--- START ---
(* ===== verification/GitCalls.v ===== *)
(** * GitCalls: running git, [internal/cli/git.go], [deps.go] and [exec.go]

    A monad of calls of outside programs, with what was called recorded; git, gh and
    the agent are the class [Shell]. Texts for the terminal are left out. *)
From S2P Require Import Prelude.
Local Open Scope Z_scope.
Local Open Scope string_scope.

Module Git.

Record CommandResult := mkResult { Stdout : string; Stderr : string; cr_Err : option goerror }.

(** How a program whose output goes to the terminal ends; its output is not in the error. *)
Inductive run_end := Finished | ExitStatus (code : Z) | Failed (e : goerror).
Definition end_error (r : run_end) : option goerror :=
  match r with
  | Finished => None
  | ExitStatus code => Some (Msg ("exit status " +:+ itoa code))
  | Failed e => Some e
  end.

(** Programs in a world: with their output captured, git on the terminal, the agent with
    a prompt, and the clock. *)
Class Shell (W : Type) := {
  sh_exec : string -> string -> list string -> W -> W * CommandResult;
  sh_git : string -> list string -> W -> W * run_end;
  sh_agent : string -> string -> W -> W * option goerror;
  sh_now : W -> Z;
}.

Inductive call := Run (dir name : string) (args : list string) | Agent (dir prompt : string).
Abbreviation git_call dir args := (Run dir "git" args).

Record state (W : Type) := mkState { world : W; calls : list call }.
#[global] Arguments mkState {W}.
#[global] Arguments world {W}.
#[global] Arguments calls {W}.

Definition Flow (W A : Type) : Type := state W -> state W * res A.
#[export] Instance Flow_ret {W} : MRet (Flow W) := fun A a s => (s, Ok a).
#[export] Instance Flow_bind {W} : MBind (Flow W) := fun A B f m s =>
  match m s with
  | (s', Ok a) => f a s'
  | (s', Err e) => (s', Err e)
  end.

Section calls.
Context {W : Type} {shell : Shell W}.

Definition fail {A} (e : goerror) : Flow W A := fun s => (s, Err e).
(** [x, err := m] where the code goes on in both cases. *)
Definition try {A} (m : Flow W A) : Flow W (res A) := fun s => let (s', r) := m s in (s', Ok r).
Definition check (o : option goerror) : Flow W unit := match o with None => mret tt | Some e => fail e end.
(** [fmt.Errorf] with [%v], which keeps the text alone, and with [%w]. *)
Definition errorf {A} (prefix : string) (m : Flow W A) : Flow W A := fun s =>
  match m s with (s', Err e) => (s', Err (Msg (prefix +:+ error_text e))) | r => r end.
Definition errorw {A} (prefix : string) (m : Flow W A) : Flow W A := fun s =>
  match m s with (s', Err e) => (s', Err (Wrapf prefix e "")) | r => r end.
(** [defer c()] before [m]. *)
Definition deferred {A} (c : Flow W unit) (m : Flow W A) : Flow W A := fun s =>
  let (s1, r) := m s in ((c s1).1, r).
Definition now : Flow W Z := fun s => (s, Ok (sh_now (world s))).

Definition execCommand (dir name : string) (args : list string) : Flow W CommandResult := fun s =>
  let (w, r) := sh_exec dir name args (world s) in (mkState w (calls s ++ [Run dir name args])%list, Ok r).
Definition RunGitCommandWithOutput (dir : string) (args : list string) : Flow W unit := fun s =>
  let (w, r) := sh_git dir args (world s) in
  (mkState w (calls s ++ [git_call dir args])%list, match end_error r with None => Ok tt | Some e => Err e end).
Definition RunGitCommand (dir : string) (args : list string) : Flow W string :=
  result ← execCommand dir "git" args;
  match cr_Err result with
  | Some _ => fail (Msg ("git " +:+ Join " " args +:+ " failed: " +:+ Stderr result))
  | None => mret (Stdout result)
  end.
Definition InvokeAgent (dir prompt : string) : Flow W unit := fun s =>
  let (w, r) := sh_agent dir prompt (world s) in
  (mkState w (calls s ++ [Agent dir prompt])%list, match r with None => Ok tt | Some e => Err e end).

(** ** The commands *)
Definition validateGitRef (name : string) : option goerror :=
  if has_prefix name "-" then Some (Msg ("invalid git ref " +:+ quote name +:+ ": must not start with '-'")) else None.
Definition resolveRemote (remote : string) : string := if bool_decide (remote = "") then "origin" else remote.

Definition GitFetch (dir : string) : Flow W unit := RunGitCommandWithOutput dir ["fetch"; "origin"].
Definition GitCheckout (dir branch : string) : Flow W unit := check (validateGitRef branch);; RunGitCommandWithOutput dir ["checkout"; branch].
Definition GitPull (dir branch : string) : Flow W unit := check (validateGitRef branch);; RunGitCommandWithOutput dir ["pull"; "origin"; branch].
Definition GitMerge (dir branch message : string) : Flow W unit :=
  check (validateGitRef branch);; RunGitCommandWithOutput dir ["merge"; "-m"; message; "--"; branch].
Definition GitMergeOrigin (dir branch message : string) : Flow W unit := RunGitCommandWithOutput dir ["merge"; "origin/" +:+ branch; "-m"; message].
Definition GitPush (dir branch : string) : Flow W unit := check (validateGitRef branch);; RunGitCommandWithOutput dir ["push"; "origin"; branch].
Definition GitPushForce (dir branch : string) : Flow W unit :=
  check (validateGitRef branch);; RunGitCommandWithOutput dir ["push"; "origin"; branch; "--force"].
Definition GitReset (dir ref : string) : Flow W unit := check (validateGitRef ref);; RunGitCommandWithOutput dir ["reset"; "--hard"; ref].
Definition GitClean (dir : string) : Flow W unit := RunGitCommandWithOutput dir ["clean"; "-fd"].

Definition newline : ascii := Ascii.ascii_of_nat 10.
Definition GetConflictedFiles (dir : string) : Flow W (list string) :=
  output ← RunGitCommand dir ["diff"; "--name-only"; "--diff-filter=U"];
  let lines := Split newline (TrimSpace output) in
  mret (if bool_decide (lines = [""]) then [] else lines).
Definition HasUnmergedFiles (dir : string) : Flow W bool := files ← GetConflictedFiles dir; mret (negb (bool_decide (files = []))).

(** A failing log counts as new commits. *)
Definition log_has_commits (dir range : string) : Flow W bool :=
  r ← try (RunGitCommand dir ["log"; range; "--oneline"]);
  mret (match r with Err _ => true | Ok output => negb (bool_decide (TrimSpace output = "")) end).
Definition HasCommitsBetween (dir target source : string) : Flow W bool :=
  check (validateGitRef target);; check (validateGitRef source);; log_has_commits dir (target +:+ ".." +:+ source).
Definition HasCommitsBetweenRemote (dir remote target source : string) : Flow W bool :=
  let r := resolveRemote remote in
  check (validateGitRef r);; check (validateGitRef target);; check (validateGitRef source);;
  log_has_commits dir (r +:+ "/" +:+ target +:+ ".." +:+ source).

Definition IsCleanWorkingTree (dir : string) : Flow W bool :=
  output ← RunGitCommand dir ["status"; "--porcelain"]; mret (bool_decide (TrimSpace output = "")).
Definition GetCurrentBranch (path : string) : Flow W string :=
  output ← RunGitCommand path ["branch"; "--show-current"]; mret (TrimSpace output).

Definition GitFetchRemote (dir remote : string) : Flow W unit :=
  let r := resolveRemote remote in check (validateGitRef r);; RunGitCommandWithOutput dir ["fetch"; r].
Definition GitMergeRemote (dir remote branch message : string) : Flow W unit :=
  let r := resolveRemote remote in
  check (validateGitRef r);; check (validateGitRef branch);; RunGitCommandWithOutput dir ["merge"; r +:+ "/" +:+ branch; "-m"; message].
Definition GitPushRemote (dir remote branch : string) : Flow W unit :=
  let r := resolveRemote remote in check (validateGitRef r);; check (validateGitRef branch);; RunGitCommandWithOutput dir ["push"; r; branch].
Definition GitPullRemote (dir remote branch : string) : Flow W unit :=
  let r := resolveRemote remote in check (validateGitRef r);; check (validateGitRef branch);; RunGitCommandWithOutput dir ["pull"; r; branch].

Definition GitCheckoutDetached (dir ref : string) : Flow W unit :=
  check (validateGitRef ref);; RunGitCommandWithOutput dir ["checkout"; "--detach"; ref].
Definition GitCreateBranchFromHead (dir name : string) : Flow W unit :=
  check (validateGitRef name);; RunGitCommandWithOutput dir ["checkout"; "-b"; name].
Definition GitDeleteBranch (dir name : string) (force : bool) : Flow W unit :=
  check (validateGitRef name);; RunGitCommandWithOutput dir ["branch"; if force then "-D" else "-d"; "--"; name].
Definition GitPushRefspec (dir remote localRef remoteRef : string) : Flow W unit :=
  let r := resolveRemote remote in
  check (validateGitRef r);; check (validateGitRef localRef);; check (validateGitRef remoteRef);;
  RunGitCommandWithOutput dir ["push"; r; localRef +:+ ":" +:+ remoteRef].
Definition GitMergeAbort (dir : string) : Flow W unit := RunGitCommand dir ["merge"; "--abort"];; mret tt.

Definition getStashCount (dir : string) : Flow W Z :=
  output ← RunGitCommand dir ["stash"; "list"];
  let trimmed := TrimSpace output in
  mret (if bool_decide (trimmed = "") then 0 else Z.of_nat (length (Split newline trimmed))).
Definition GitStash (dir : string) : Flow W bool :=
  countBefore ← getStashCount dir;
  errorw "failed to stash changes: " (RunGitCommandWithOutput dir ["stash"]);;
  countAfter ← getStashCount dir;
  mret (countBefore <? countAfter)%Z.
Definition GitStashPop (dir : string) : Flow W unit := RunGitCommandWithOutput dir ["stash"; "pop"].

(** ** Which calls are made, whatever they answer *)
Definition only (P : call -> Prop) {A} (m : Flow W A) : Prop :=
  forall s, exists new, calls (m s).1 = (calls s ++ new)%list /\ Forall P new.

Lemma only_ret P {A} (a : A) : only P (mret a : Flow W A).
Proof. intros s. exists []. split; [by rewrite app_nil_r|by apply Forall_nil_2]. Qed.
Lemma only_fail P {A} e : only P (fail e : Flow W A).
Proof. intros s. exists []. split; [by rewrite app_nil_r|by apply Forall_nil_2]. Qed.
Lemma only_now P : only P (now : Flow W Z).
Proof. intros s. exists []. split; [by rewrite app_nil_r|by apply Forall_nil_2]. Qed.

(** After [m] the calls of [m2] as well. *)
Lemma only_more (P : call -> Prop) (s s1 s2 : state W) new more : calls s1 = (calls s ++ new)%list -> Forall P new ->
  calls s2 = (calls s1 ++ more)%list -> Forall P more -> exists all, calls s2 = (calls s ++ all)%list /\ Forall P all.
Proof. intros E1 H1 E2 H2. exists (new ++ more)%list. rewrite E2, E1, app_assoc. split; [done|by apply Forall_app_2]. Qed.

Lemma only_bind P {A B} (m : Flow W A) (f : A -> Flow W B) : only P m -> (forall a, only P (f a)) -> only P (m ≫= f).
Proof.
  intros Hm Hf s. unfold mbind, Flow_bind. destruct (Hm s) as (new & E & H). destruct (m s) as [s1 [a|e]]; cbn [fst] in *; [|by exists new].
  destruct (Hf a s1) as (more & E2 & H2). by eapply only_more.
Qed.
Lemma only_check P o {A} (m : Flow W A) : (o = None -> only P m) -> only P (check o;; m).
Proof. intros H. destruct o as [e|]; [exact (only_fail P e)|by apply H]. Qed.
Lemma only_wrap P (f : goerror -> goerror) {A} (m : Flow W A) :
  only P m -> only P (fun s => match m s with (s', Err e) => (s', Err (f e)) | r => r end).
Proof. intros Hm s. destruct (Hm s) as (new & E & H). exists new. by destruct (m s) as [s1 [a|e]]. Qed.
Lemma only_errorf P prefix {A} (m : Flow W A) : only P m -> only P (errorf prefix m).
Proof. apply (only_wrap P (fun e => Msg (prefix +:+ error_text e))). Qed.
Lemma only_errorw P prefix {A} (m : Flow W A) : only P m -> only P (errorw prefix m).
Proof. apply (only_wrap P (fun e => Wrapf prefix e "")). Qed.
Lemma only_try P {A} (m : Flow W A) : only P m -> only P (try m).
Proof. intros Hm s. destruct (Hm s) as (new & E & H). exists new. unfold try. by destruct (m s). Qed.
Lemma only_deferred P (c : Flow W unit) {A} (m : Flow W A) : only P c -> only P m -> only P (deferred c m).
Proof.
  intros Hc Hm s. unfold deferred. destruct (Hm s) as (new & E & H). destruct (m s) as [s1 r]. cbn [fst] in *.
  destruct (Hc s1) as (more & E2 & H2). by eapply only_more.
Qed.
Lemma only_execCommand (P : call -> Prop) dir name args : P (Run dir name args) -> only P (execCommand dir name args).
Proof. intros HP s. exists [Run dir name args]. unfold execCommand. destruct (sh_exec dir name args (world s)). split; [done|by apply Forall_singleton]. Qed.
Lemma only_stream (P : call -> Prop) dir args : P (git_call dir args) -> only P (RunGitCommandWithOutput dir args).
Proof. intros HP s. exists [git_call dir args]. unfold RunGitCommandWithOutput. destruct (sh_git dir args (world s)). split; [done|by apply Forall_singleton]. Qed.
Lemma only_agent (P : call -> Prop) dir prompt : P (Agent dir prompt) -> only P (InvokeAgent dir prompt).
Proof. intros HP s. exists [Agent dir prompt]. unfold InvokeAgent. destruct (sh_agent dir prompt (world s)). split; [done|by apply Forall_singleton]. Qed.
Lemma only_run (P : call -> Prop) dir args : P (git_call dir args) -> only P (RunGitCommand dir args).
Proof. intros HP. apply only_bind; [by apply only_execCommand|]. intros r. destruct (cr_Err r); [apply only_fail|apply only_ret]. Qed.
End calls.

(** A step for each form of a flow; the shapes of the calls are left. *)
Ltac only_step :=
  match goal with
  | |- only _ (check _;; _) => apply only_check; intros ?
  | |- only _ (_ ≫= _) => apply only_bind; [|intros ?]
  | |- only _ (mret _) => apply only_ret
  | |- only _ (fail _) => apply only_fail
  | |- only _ now => apply only_now
  | |- only _ (try _) => apply only_try
  | |- only _ (errorf _ _) => apply only_errorf
  | |- only _ (errorw _ _) => apply only_errorw
  | |- only _ (deferred _ _) => apply only_deferred
  | |- only _ (RunGitCommand _ _) => apply only_run
  | |- only _ (RunGitCommandWithOutput _ _) => apply only_stream
  | |- only _ (execCommand _ _ _) => apply only_execCommand
  | |- only _ (InvokeAgent _ _) => apply only_agent
  | |- only _ (if ?b then _ else _) => destruct b eqn:?
  | |- only _ (match ?x with _ => _ end) => destruct x eqn:?
  | |- only _ (let _ := _ in _) => cbv zeta
  end.

(** ** Options are options *)
Definition safe (ref : string) : Prop := has_prefix ref "-" = false.
Lemma validateGitRef_safe name : validateGitRef name = None -> safe name.
Proof. unfold validateGitRef, safe. by destruct (has_prefix name "-"). Qed.

Lemma safe_cons c a : c <> "-"%char -> safe (String c a).
Proof. intros H. unfold safe, has_prefix. cbn [String.prefix]. destruct (ascii_dec "-" c); [congruence|done]. Qed.
Lemma safe_app a b : safe a -> safe b -> safe (a +:+ b).
Proof.
  unfold safe, has_prefix. destruct a as [|c a]; [by rewrite append_nil_l|]. rewrite append_cons. cbn [String.prefix].
  destruct (ascii_dec "-" c); [|done]. by destruct a.
Qed.
End Git.
Create HintDb git_calls.
#[export] Hint Resolve Git.validateGitRef_safe Git.safe_app Git.safe_cons : git_calls.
--- END ---
Work required -> Look above for the line with "Record state (W" and the line with "match m s with (s', Err e) => (s', Err (Msg", and reproduce exactly those two lines plus every line between, nothing more.

Final answer ->
Record state (W : Type) := mkState { world : W; calls : list call }.
#[global] Arguments mkState {W}.
#[global] Arguments world {W}.
#[global] Arguments calls {W}.

Definition Flow (W A : Type) : Type := state W -> state W * res A.
#[export] Instance Flow_ret {W} : MRet (Flow W) := fun A a s => (s, Ok a).
#[export] Instance Flow_bind {W} : MBind (Flow W) := fun A B f m s =>
  match m s with
  | (s', Ok a) => f a s'
  | (s', Err e) => (s', Err e)
  end.

Section calls.
Context {W : Type} {shell : Shell W}.

Definition fail {A} (e : goerror) : Flow W A := fun s => (s, Err e).
(** [x, err := m] where the code goes on in both cases. *)
Definition try {A} (m : Flow W A) : Flow W (res A) := fun s => let (s', r) := m s in (s', Ok r).
Definition check (o : option goerror) : Flow W unit := match o with None => mret tt | Some e => fail e end.
(** [fmt.Errorf] with [%v], which keeps the text alone, and with [%w]. *)
Definition errorf {A} (prefix : string) (m : Flow W A) : Flow W A := fun s =>
  match m s with (s', Err e) => (s', Err (Msg (prefix +:+ error_text e))) | r => r end.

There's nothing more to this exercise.